**Task brief**
Everything in the records should be repeated exactly.
•••
(** ** Field aliases *)

Lemma find_first {A : Type} (p : A -> bool) (l : list A) :
  match find p l with
  | Some x =>
      p x = true
      /\ exists before after,
           l = (before ++ x :: after)%list
           /\ forall a, In a before -> p a = false
  | None => forall a, In a l -> p a = false
  end.
Proof.
  induction l as [|h t IH]; simpl.
  - intros a [].
  - destruct (p h) eqn:Eh.
    + split; [exact Eh|]. exists [], t. split; [reflexivity|]. intros a [].
    + destruct (find p t) as [x|].
      * destruct IH as (Hx & before & after & -> & Hb).
        split; [exact Hx|]. exists (h :: before), after. split; [reflexivity|].
        intros a [<-|Ha]; [exact Eh|exact (Hb a Ha)].
      * intros a [<-|Ha]; [exact Eh|exact (IH a Ha)].
Qed.

Lemma is_column (df : DataFrame) (field : string) :
  existsb (String.eqb field) (columns df) = true <-> In field (columns df).
Proof.
  rewrite existsb_exists. split.
  - intros (x & Hx & E). apply String.eqb_eq in E. subst. exact Hx.
  - intros H. exists field. split; [exact H|apply String.eqb_refl].
Qed.

Lemma named_get_absent {A : Type} (d : list (string * A)) (k : string)
  (default : A) :
  ~ In k (map fst d) -> named_get d k default = default.
Proof.
  induction d as [|[k' v] d IH]; simpl; intros H; [reflexivity|].
  destruct (String.eqb_spec k' k) as [->|_]; [exfalso; apply H; left; reflexivity|].
  apply IH. intros Hin. apply H. right. exact Hin.
Qed.
(** Sequences of upserts from the empty dictionary arrive at a dictionary
    whose keys are strictly ascending, without duplicates and without a NULL
    key. *)
Lemma upserts_keep_sorted :
  (forall ops, Forall is_upsert ops ->
     exists self,
       run str_dict_step ops str_dict_NULL = Ret self
       /\ ascending self /\ NoDup (keys self) /\ keys_present self)
  /\ (forall ops,
        exists self,
          run str_list_dict_step ops str_list_dict_NULL = Ret self
          /\ ascending self /\ NoDup (keys self) /\ keys_present self)
  /\ (forall ops,
        exists self,
          run str_list_dict_dict_step ops str_list_dict_dict_NULL = Ret self
          /\ ascending self /\ NoDup (keys self) /\ keys_present self).
Proof.
  split; [|split].
  - intros ops Hops.
    destruct (run_total str_dict_step well_kept is_upsert) with (ops := ops)
      (self := str_dict_NULL) as (self & Hr & Hs & Hk).
    + intros self [k v|k v|k] Hw Hok; cbn [str_dict_step].
      * now apply str_dict_adds_kept.
      * now apply str_dict_adds_kept.
      * destruct Hok.
    + apply well_kept_nil.
    + assumption.
    + exists self. repeat split; try assumption. now apply ascending_NoDup.
  - intros ops.
    destruct (run_total str_list_dict_step well_kept (fun _ => True))
      with (ops := ops) (self := str_list_dict_NULL) as (self & Hr & Hs & Hk).
    + intros self op Hw _. now apply str_list_dict_step_kept.
    + apply well_kept_nil.
    + apply Forall_forall. trivial.
    + exists self. repeat split; try assumption. now apply ascending_NoDup.
  - intros ops.
    destruct (run_total str_list_dict_dict_step well_kept (fun _ => True))
      with (ops := ops) (self := str_list_dict_dict_NULL)
      as (self & Hr & Hs & Hk).
    + intros self op Hw _. now apply str_list_dict_dict_step_kept.
    + apply well_kept_nil.
    + apply Forall_forall. trivial.
    + exists self. repeat split; try assumption. now apply ascending_NoDup.
Qed.
(** With every score below the search threshold [0.5] there is no answer. *)
Lemma get_answer_below_threshold faq_data query check_urls head :
  (forall e, In e faq_data -> (calculate_similarity query (question e) < 1 # 2)%Q) ->
  get_answer_with_validation faq_data query check_urls head = None.
Proof.
  intros Hlow. unfold get_answer_with_validation.
  destruct (find_relevant_questions faq_data query (1 # 2) 1) as [|p rest] eqn:Hf;
    [reflexivity|].
  destruct (find_relevant_questions_in faq_data query (1 # 2) 1 p) as [Hin [Hs Hge]].
  { rewrite Hf. left. reflexivity. }
  specialize (Hlow _ Hin). rewrite <- Hs in Hlow.
  exfalso. apply (Qlt_not_le _ _ Hlow Hge).
Qed.

Lemma get_answer_below_floor faq_data query check_urls head best similarity rest :
  find_relevant_questions faq_data query (1 # 2) 1 = (best, similarity) :: rest ->
  (similarity < 3 # 10)%Q ->
  get_answer_with_validation faq_data query check_urls head = None.
Proof.
  intros Hf Hs. unfold get_answer_with_validation. rewrite Hf.
  apply Qlt_bool_iff in Hs. rewrite Hs. reflexivity.
Qed.

(** The answer built from a qualifying match whose link check raised. *)
Definition answer_of (best : FAQEntry) (similarity : Q) (url_valid : option bool)
    (url_status : option Z) : AnswerData :=
  {| ad_question := question best;
     ad_answer := short_answer best;
     ad_legal_reference := legal_reference best;
     ad_legal_url := legal_url best;
     ad_block := block best;
     ad_current_as_of := current_as_of best;
     ad_similarity_score := similarity;
     ad_url_valid := url_valid;
     ad_url_status := url_status |}.

Lemma get_answer_link_error faq_data query head best similarity rest :
  find_relevant_questions faq_data query (1 # 2) 1 = (best, similarity) :: rest ->
  ~ (similarity < 3 # 10)%Q ->
  legal_url best <> [] ->
  head = HeadClientError \/ head = HeadOtherError ->
  get_answer_with_validation faq_data query true head =
  Some (answer_of best similarity (Some false) None).
Proof.
  intros Hf Hs Hu Hh. unfold get_answer_with_validation. rewrite Hf.
  destruct (Qlt_bool similarity (3 # 10)) eqn:Hb.
  { apply Qlt_bool_iff in Hb. contradiction. }
  rewrite bool_decide_false by exact Hu. simpl.
  unfold check_url_validity.
  destruct (is_blank (legal_url best)); [reflexivity|].
  destruct Hh as [-> | ->]; reflexivity.
Qed.

End Answer.

(* ================================================================== *)
(** * The claims *)

Module Claims.
Import KB RL Limiter Answer.

(** A corpus entry with the given question and link; the other fields are
    empty. *)
Definition entry (q url : str) : FAQEntry :=
  {| question := q; short_answer := py "Ответ"; legal_reference := [];
     legal_url := url; block := py "Общие"; current_as_of := py "2025-01-01" |}.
•••
**Exercise response**
(** ** Field aliases *)

Lemma find_first {A : Type} (p : A -> bool) (l : list A) :
  match find p l with
  | Some x =>
      p x = true
      /\ exists before after,
           l = (before ++ x :: after)%list
           /\ forall a, In a before -> p a = false
  | None => forall a, In a l -> p a = false
  end.
Proof.
  induction l as [|h t IH]; simpl.
  - intros a [].
  - destruct (p h) eqn:Eh.
    + split; [exact Eh|]. exists [], t. split; [reflexivity|]. intros a [].
    + destruct (find p t) as [x|].
      * destruct IH as (Hx & before & after & -> & Hb).
        split; [exact Hx|]. exists (h :: before), after. split; [reflexivity|].
        intros a [<-|Ha]; [exact Eh|exact (Hb a Ha)].
      * intros a [<-|Ha]; [exact Eh|exact (IH a Ha)].
Qed.

Lemma is_column (df : DataFrame) (field : string) :
  existsb (String.eqb field) (columns df) = true <-> In field (columns df).
Proof.
  rewrite existsb_exists. split.
  - intros (x & Hx & E). apply String.eqb_eq in E. subst. exact Hx.
  - intros H. exists field. split; [exact H|apply String.eqb_refl].
Qed.

Lemma named_get_absent {A : Type} (d : list (string * A)) (k : string)
  (default : A) :
  ~ In k (map fst d) -> named_get d k default = default.
Proof.
  induction d as [|[k' v] d IH]; simpl; intros H; [reflexivity|].
  destruct (String.eqb_spec k' k) as [->|_]; [exfalso; apply H; left; reflexivity|].
  apply IH. intros Hin. apply H. right. exact Hin.
Qed.
(** Sequences of upserts from the empty dictionary arrive at a dictionary
    whose keys are strictly ascending, without duplicates and without a NULL
    key. *)
Lemma upserts_keep_sorted :
  (forall ops, Forall is_upsert ops ->
     exists self,
       run str_dict_step ops str_dict_NULL = Ret self
       /\ ascending self /\ NoDup (keys self) /\ keys_present self)
  /\ (forall ops,
        exists self,
          run str_list_dict_step ops str_list_dict_NULL = Ret self
          /\ ascending self /\ NoDup (keys self) /\ keys_present self)
  /\ (forall ops,
        exists self,
          run str_list_dict_dict_step ops str_list_dict_dict_NULL = Ret self
          /\ ascending self /\ NoDup (keys self) /\ keys_present self).
Proof.
  split; [|split].
  - intros ops Hops.
    destruct (run_total str_dict_step well_kept is_upsert) with (ops := ops)
      (self := str_dict_NULL) as (self & Hr & Hs & Hk).
    + intros self [k v|k v|k] Hw Hok; cbn [str_dict_step].
      * now apply str_dict_adds_kept.
      * now apply str_dict_adds_kept.
      * destruct Hok.
    + apply well_kept_nil.
    + assumption.
    + exists self. repeat split; try assumption. now apply ascending_NoDup.
  - intros ops.
    destruct (run_total str_list_dict_step well_kept (fun _ => True))
      with (ops := ops) (self := str_list_dict_NULL) as (self & Hr & Hs & Hk).
    + intros self op Hw _. now apply str_list_dict_step_kept.
    + apply well_kept_nil.
    + apply Forall_forall. trivial.
    + exists self. repeat split; try assumption. now apply ascending_NoDup.
  - intros ops.
    destruct (run_total str_list_dict_dict_step well_kept (fun _ => True))
      with (ops := ops) (self := str_list_dict_dict_NULL)
      as (self & Hr & Hs & Hk).
    + intros self op Hw _. now apply str_list_dict_dict_step_kept.
    + apply well_kept_nil.
    + apply Forall_forall. trivial.
    + exists self. repeat split; try assumption. now apply ascending_NoDup.
Qed.
(** With every score below the search threshold [0.5] there is no answer. *)
Lemma get_answer_below_threshold faq_data query check_urls head :
  (forall e, In e faq_data -> (calculate_similarity query (question e) < 1 # 2)%Q) ->
  get_answer_with_validation faq_data query check_urls head = None.
Proof.
  intros Hlow. unfold get_answer_with_validation.
  destruct (find_relevant_questions faq_data query (1 # 2) 1) as [|p rest] eqn:Hf;
    [reflexivity|].
  destruct (find_relevant_questions_in faq_data query (1 # 2) 1 p) as [Hin [Hs Hge]].
  { rewrite Hf. left. reflexivity. }
  specialize (Hlow _ Hin). rewrite <- Hs in Hlow.
  exfalso. apply (Qlt_not_le _ _ Hlow Hge).
Qed.

Lemma get_answer_below_floor faq_data query check_urls head best similarity rest :
  find_relevant_questions faq_data query (1 # 2) 1 = (best, similarity) :: rest ->
  (similarity < 3 # 10)%Q ->
  get_answer_with_validation faq_data query check_urls head = None.
Proof.
  intros Hf Hs. unfold get_answer_with_validation. rewrite Hf.
  apply Qlt_bool_iff in Hs. rewrite Hs. reflexivity.
Qed.

(** The answer built from a qualifying match whose link check raised. *)
Definition answer_of (best : FAQEntry) (similarity : Q) (url_valid : option bool)
    (url_status : option Z) : AnswerData :=
  {| ad_question := question best;
     ad_answer := short_answer best;
     ad_legal_reference := legal_reference best;
     ad_legal_url := legal_url best;
     ad_block := block best;
     ad_current_as_of := current_as_of best;
     ad_similarity_score := similarity;
     ad_url_valid := url_valid;
     ad_url_status := url_status |}.

Lemma get_answer_link_error faq_data query head best similarity rest :
  find_relevant_questions faq_data query (1 # 2) 1 = (best, similarity) :: rest ->
  ~ (similarity < 3 # 10)%Q ->
  legal_url best <> [] ->
  head = HeadClientError \/ head = HeadOtherError ->
  get_answer_with_validation faq_data query true head =
  Some (answer_of best similarity (Some false) None).
Proof.
  intros Hf Hs Hu Hh. unfold get_answer_with_validation. rewrite Hf.
  destruct (Qlt_bool similarity (3 # 10)) eqn:Hb.
  { apply Qlt_bool_iff in Hb. contradiction. }
  rewrite bool_decide_false by exact Hu. simpl.
  unfold check_url_validity.
  destruct (is_blank (legal_url best)); [reflexivity|].
  destruct Hh as [-> | ->]; reflexivity.
Qed.

End Answer.

(* ================================================================== *)
(** * The claims *)

Module Claims.
Import KB RL Limiter Answer.

(** A corpus entry with the given question and link; the other fields are
    empty. *)
Definition entry (q url : str) : FAQEntry :=
  {| question := q; short_answer := py "Ответ"; legal_reference := [];
     legal_url := url; block := py "Общие"; current_as_of := py "2025-01-01" |}.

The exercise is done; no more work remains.